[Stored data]

Lemma repeated_steps_view (w : Window R) (app : App R) (g : GestureState R) (n : nat) :
  0.1 <= scale (drawingState app) <= 5 ->
  scale (drawingState (runEvents (step w app (GestureDetected g))
                                 (repeat (w, GestureDetected g) n)))
  = scale (drawingState (step w app (GestureDetected g)))
  /\ offset (drawingState (runEvents (step w app (GestureDetected g))
                                     (repeat (w, GestureDetected g) n)))
     = offset (drawingState (step w app (GestureDetected g))).
Proof.
  revert app. induction n as [|n IH]; intros app H; [split; reflexivity|].
  cbn [repeat].
  change (runEvents ?a ((w, GestureDetected g) :: ?l))
    with (runEvents (step w a (GestureDetected g)) l).
  destruct (IH (step w app (GestureDetected g))
               (step_scale_range w app (GestureDetected g) H)) as [-> ->].
  apply repeated_step_view. exact H.
Qed.

(** X12.  Delivering the same gesture again, any number of times, changes
    neither the scale nor the offset reached after its first delivery. *)
Theorem repeated_gesture_keeps_view (w : Window R) (app : App R) (g : GestureState R)
    (n : nat) :
  0.1 <= scale (drawingState app) <= 5 ->
  let app1 := step w app (GestureDetected g) in
  let app' := runEvents app1 (repeat (w, GestureDetected g) n) in
  scale (drawingState app') = scale (drawingState app1)
  /\ offset (drawingState app') = offset (drawingState app1).
Proof. intros H. exact (repeated_steps_view w app g n H). Qed.
Lemma accelerate_coincident_raises_witness :
  (pow15_sample 0%float = Ok 0%float /\
   separate two_bodies coincident_heap /\ 0 < 1 /\
   bodies two_bodies coincident_heap !! 0 = Some (Body 1 zero3 zero3 zero3 zero3) /\
   bodies two_bodies coincident_heap !! 1 = Some (Body 1 zero3 zero3 zero3 zero3) /\
   coincide (Body 1 zero3 zero3 zero3 zero3) (Body 1 zero3 zero3 zero3 zero3) = true /\
   finite3 (position (Body 1 zero3 zero3 zero3 zero3)) = true) /\
  exists e, (accelerate pow15_sample two_bodies coincident_heap).2 = Raise e.
Proof.
  assert (Hs : separate two_bodies coincident_heap) by by apply separate_two_bodies.
  split; [split; [reflexivity|]; split; [exact Hs|]; split; [lia|]; by vm_compute|].
  apply (accelerate_coincident_raises pow15_sample two_bodies coincident_heap 0 1
           (Body 1 zero3 zero3 zero3 zero3) (Body 1 zero3 zero3 zero3 zero3));
    first [exact Hs | lia | by vm_compute].
Defined.

(** ** A step that fails *)



(** ** What the loader builds *)

Lemma bodies_app_heap (c : cluster) (h extra : heap) :
  Forall (fun l => l < length h) (all_cells c) ->
  bodies c (h ++ extra) = bodies c h.
Proof.
  intros Hb. unfold bodies. apply map_ext_in. intros p Hp%list_elem_of_In.
  apply list_elem_of_lookup in Hp as [i Hp].
  assert (Hl : forall l, l ∈ cells p -> lk (h ++ extra) l = lk h l).
  { intros l Hl. unfold lk. rewrite lookup_app_l; [done|].
    rewrite Forall_forall in Hb. apply Hb. by apply (cells_in_all c i p). }
  unfold view. rewrite !Hl; [done|unfold cells; rewrite !elem_of_cons; tauto..].
Qed.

_TASK TO CARRY OUT_
Find each line in the records holding the string "rewrite" and show it.

_RESPONSE FOR THIS EXERCISE_
  { intros l Hl. unfold lk. rewrite lookup_app_l; [done|].
    rewrite Forall_forall in Hb. apply Hb. by apply (cells_in_all c i p). }
  unfold view. rewrite !Hl; [done|unfold cells; rewrite !elem_of_cons; tauto..].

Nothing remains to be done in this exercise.